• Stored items
◆ ◆ ◆ ◆ ◆

(* ===== verification/Prelude.v ===== *)
(** A wallet's side of Liquid Connect, verified.

    The program ([src/lc-wallet-core], Rust) is the wallet library of the
    Liquid Connect protocol: it keeps a session with a connect server, shows
    the host application the requests of relying parties, and signs or
    refuses them. This library models its core crate and the surface for
    Kotlin and Swift hosts ([src/lc-wallet-ffi]) and proves what the parts
    promise. Function and type names are the source's; file names below are
    relative to [src/lc-wallet-core/src] unless they say otherwise.

    ** Parts, files and correspondence

    - [Prelude]: the result monad ([Result], [?], [ensure!]), fixed-width
      integers and byte arrays, ordered iteration over [BTreeMap] and
      [BTreeSet] (contents are a [gmap] or [gset]), Rust string functions.
      [Crates]: one class per third-party crate, with its operations as
      parameters (SHA-256, hex, BIP340, JSON, URLs, elements); nothing is
      assumed of them except where a theorem names a law.
    - Wire format ([wire.rs]): [Wire] has the messages and the interface
      [SerdeWire] the session uses; [Json] the documents and a combinator per
      form of declaration serde derives a codec for (required, optional,
      defaulted and skipped members, tagged enums); [WireCodec] the codec of
      every message, an instance of [SerdeWire] over the text of documents;
      [WireCodecSpec] round trips and other versions; [SessionWire] what the
      service reads of a run of the core.
    - Session ([core.rs]): [SessionData]
      the inputs, the effects, the record [core] for [WalletConnectCore] and
      the state-and-effects monad of its methods; [Session] one definition
      per method, [handle] among them with an arm per input. Proofs:
      [SessionLib] (relations that compose over methods, and the laws of the
      six request stores as a class), [SessionMirror] (the host's picture
      refines the core), [SessionActions] and [SessionRuns] (frames, fresh action
      ids, approvals over whole runs), [SessionStores] (snapshots, stores,
      mobile links, errors).
    - Transport ([transport.rs]): [Transport] has the actor loop of [run] as
      a transition function over what its environment does (a connection
      attempt ends, a websocket message or a host input arrives, a ping tick,
      the last handle is dropped); [None] is an event that cannot be awaited
      in that phase. [TransportRuns] proves what the host sees and what
      reaches the wire.
    - Links ([link.rs]): [Link]. Identity key ([key.rs]): [Key]. Short wallet
      ids ([short_id.rs]): [ShortId].
    - Approval ([approval.rs]): [Pset] has the transaction records the crate
      reads; [Approval] the summaries and [verify_fund_template_owned], one
      definition per loop body; [ApprovalSpec] its rules as a relation
      ([accepts]) over rows, the equivalence and the bound on what the host
      can lose.
    - Lending ([lending.rs]): [LendingData] has the claims, their parser, the
      digests, covenant scripts and texts; [Lending] the template check, one
      definition per arm of [verify_typed_fund]; [FieldsLib] the ranges of
      parsed fields; [LendingSpec] what an accepted claim guarantees and what
      the digests and scripts bind; [LendingText] amounts, OP_RETURN payloads
      and the classification of memos.
    - Venue ([venue.rs]): [Venue] has the typed requests, the five digests,
      the key, the pset signing and the HTTP login as a client program;
      [VenueSpec] the statements the key signs and the theorems on them;
      [VenueLogin] the form encoding and the two requests of the login.
    - HTTP clients: [Http] has the programs that post and continue
      ([http_prog], sequenced with [?]) and their runs against replies,
      [HttpLogic] a program logic that judges a request by what came before.
      Identity API ([identity.rs]): [Identity], one definition per method;
      [IdentityCodec] the decoders of its replies; [IdentitySpec] the table
      of calls each method implements and what its signature binds. Payjoin
      ([payjoin.rs]): [Payjoin], the fee estimate on binary64 numbers and the
      three calls; [PayjoinCodec] the documents of its messages; [PayjoinSpec]
      exact rounding and the reply checks; [PayjoinCodecSpec] the calls
      against any service that reads and writes those documents. [Clients]:
      all of them end.
    - Foreign surface ([lc-wallet-ffi/src/lib.rs]): [Ffi] has its records,
      events, wallet object ([FfiWallet]), approval summaries ([FfiApproval])
      and identity service ([FfiIdentity]), each over the core's definition;
      [FfiSpec] composes them with the actor, the session and the approvals.
      [FfiSystem] is an app around that object - the methods as calls, the
      listener's task, any behaviour of the app - as an instance of [System];
      [FfiSystemSpec] what such an app knows, can cause and comes to.
    - Hosts ([lc-wallet-core/examples]): [System] is the transition system of
      a host - a program with a state of its own that turns events and lines
      of text into calls of the handle - the actor and the channels in
      between; [SystemSpec] what any host can cause, and when host and library
      come to rest. Instances: [Host] and [HostSpec] the approve-all wallet
      ([approve-all-wallet.rs]); [BenchHosts] and [BenchSpec] the trading
      bench's wallet ([taker-bench-wallet.rs]) and the terminal wallet
      ([headless-wallet.rs]); [RelayDrills] the wallets of the drills.
    - Drills and probes ([lc-wallet-core/examples]): [Rp] has a relying
      party's programs, that read an inbox of any messages ([sign-message-e2e.rs],
      [pay-request-e2e.rs]), [RelayDrills] both drills and [RelaySpec] what a
      passing drill has seen; [VenueDrill] and [VenueDrillSpec] the signed
      trading drill ([rf-venue-e2e.rs]); [Probes] and [ProbesSpec] the small
      programs ([email-e2e.rs], [identity-probe.rs], [payjoin-probe.rs],
      [venue-sdk-login.rs], [sign-withdraw-claim.rs], [rf-vectors.rs]).
    - [Sha256], [RefJson], [F64Text], [RefCrates]: executable instances of
      every crate class, with a printer and a reader of JSON proved inverse
      (numbers with fraction and exponent too, binary64 values in their
      shortest text that reads back); keys and signatures are stand-ins there. [Secp256k1], [Bip32]: the curve, BIP340
      and the hardened derivation themselves, executable. [Vectors]: the data
      of the sources' own tests. [SessionTests], [FundTests], [VenueTests] and,
      with the real curve, [CurveTests]: those tests ([mod tests] of [core.rs],
      [wire.rs], [link.rs], [key.rs], [short_id.rs], [identity.rs],
      [payjoin.rs], [approval.rs], [lending.rs], [venue.rs]), one boolean per
      [#[test]] under the test's name, and an example per file that computes
      them: the definitions are checked against what the program's authors
      assert, pinned scripts, keys and signatures included. [Witnesses] and
      [HostWitnesses]: each property with hypotheses applied at a concrete
      input.

    ** What the groups of theorems show

    - The host is told the truth: replaying effects (or the actor's events)
      on an empty picture gives the stores of the core; the connection status
      shown is the core's.
    - Nothing leaves unasked: every frame of every run is a challenge, a
      login, a push token or an action some input issued under the liveness
      and binding conditions; approvals survive disconnections and are
      replayed under their ids, which no other action ever had.
    - The two sides read what the other wrote, every variant and optional
      member, and the service reads exactly the actions the run issued; older
      replies, newer errors and unknown notifications do no harm. Replies of
      the identity service are read with the same tolerance.
    - Money: a fund template is accepted exactly when its rows satisfy the
      rules, and what the host then loses is the stated amount of the stated
      asset beyond the inputs it declared as its own (an issuance without an
      explicit amount is not looked at); an accepted lending claim asks and pays what it says and its
      covenant is the one of its terms; digests and scripts bind their terms
      up to explicit hash collisions.
    - Signatures: the venue key signs one statement per digest, the one the
      memo displayed; a pset's own open inputs are completed and nothing else
      is touched; the login asks the named host only; an identity call
      makes the one request it signed, and its signature belongs to that
      challenge, action and value; identities differ per network.
    - Services: every HTTP client ends, reports the service's refusals and
      accepts only answers that pass its checks; the payjoin fee is the exact
      product rounded down, and a payjoin service reads each request and is
      read in each answer as it was meant.
    - Whole systems: with each host around the actor, every frame of every
      reachable state is one the host's rules allow for a request it was shown
      or a line it read, and without news the two come to rest; approval by id
      alone is as strong as the ids are unique.
    - Clients in use: a drill that passes has seen what it claims, in the
      messages it read; the trading drill posts what it signed, for the state
      the venue has just reported, within a bounded number of requests; the
      login example asks what the library's login asks.
    - Foreign hosts: what an app has been told, read or not, is the core's
      state, record by record, in every state of the closed system; what is
      sent is the one answer of one of its calls, to a request it was shown;
      a login that asks for a service key cannot be accepted there.
    - Texts: links, short ids, amounts and memos are read and written
      exactly as specified.

    ** Bounds and fuel

    [u64], [u32] and [i32] values are [Z] with ranges where they matter:
    checked arithmetic returns [None] outside the range, the action id wraps
    at [2^31], [as u32] wraps, the reconnect delay stays between 1 and 60 seconds. Decimal
    printing has fuel 20, enough for any [u64] ([LendingText] proves the round
    trip); the base32 loop has the fuel of one byte; trimming a string has its
    length. A relying party's loops recurse on the inbox, and one that has read
    all of it is waiting, not done; a withdrawal has three attempts. [f64] arithmetic is the Standard Library's [SpecFloat] at binary64,
    conversions to [u64] saturate.

    ** Not modelled

    Uniffi's scaffolding and the generated bindings are not modelled, nor the
    printing, the arguments and the environment variables of the examples. The
    lwk wallet and signer of the trading bench, the text forms of the
    [elements] types in payjoin messages, the text of JSON documents, the
    redirects [ureq] follows inside a request (a request of the model is one
    call of [ureq]), the cryptographic primitives, the websocket and the runtime are parameters or
    environment. Error messages keep their fixed text without the interpolated
    values. A panic ([expect]) is [None] or [Err]. *)

From stdpp Require Export base gmap sets list strings sorting countable.
From Stdlib Require Export ZArith Lia.
From Stdlib Require Import Strings.Byte.
From Stdlib Require Export Strings.Ascii Strings.String.
From Stdlib Require Export Init.Byte.
From stdpp Require Export strings list.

◆ ◆ ◆ ◆ ◆

• TASK STATEMENT
Where the data above reaches the line holding "exact rounding and", begin printing, and stop after the line holding "a host - a program". Each line must be reproduced exactly, with nothing else added.

• COMPLETED EXERCISE
      exact rounding and the reply checks; [PayjoinCodecSpec] the calls
      against any service that reads and writes those documents. [Clients]:
      all of them end.
    - Foreign surface ([lc-wallet-ffi/src/lib.rs]): [Ffi] has its records,
      events, wallet object ([FfiWallet]), approval summaries ([FfiApproval])
      and identity service ([FfiIdentity]), each over the core's definition;
      [FfiSpec] composes them with the actor, the session and the approvals.
      [FfiSystem] is an app around that object - the methods as calls, the
      listener's task, any behaviour of the app - as an instance of [System];
      [FfiSystemSpec] what such an app knows, can cause and comes to.
    - Hosts ([lc-wallet-core/examples]): [System] is the transition system of
      a host - a program with a state of its own that turns events and lines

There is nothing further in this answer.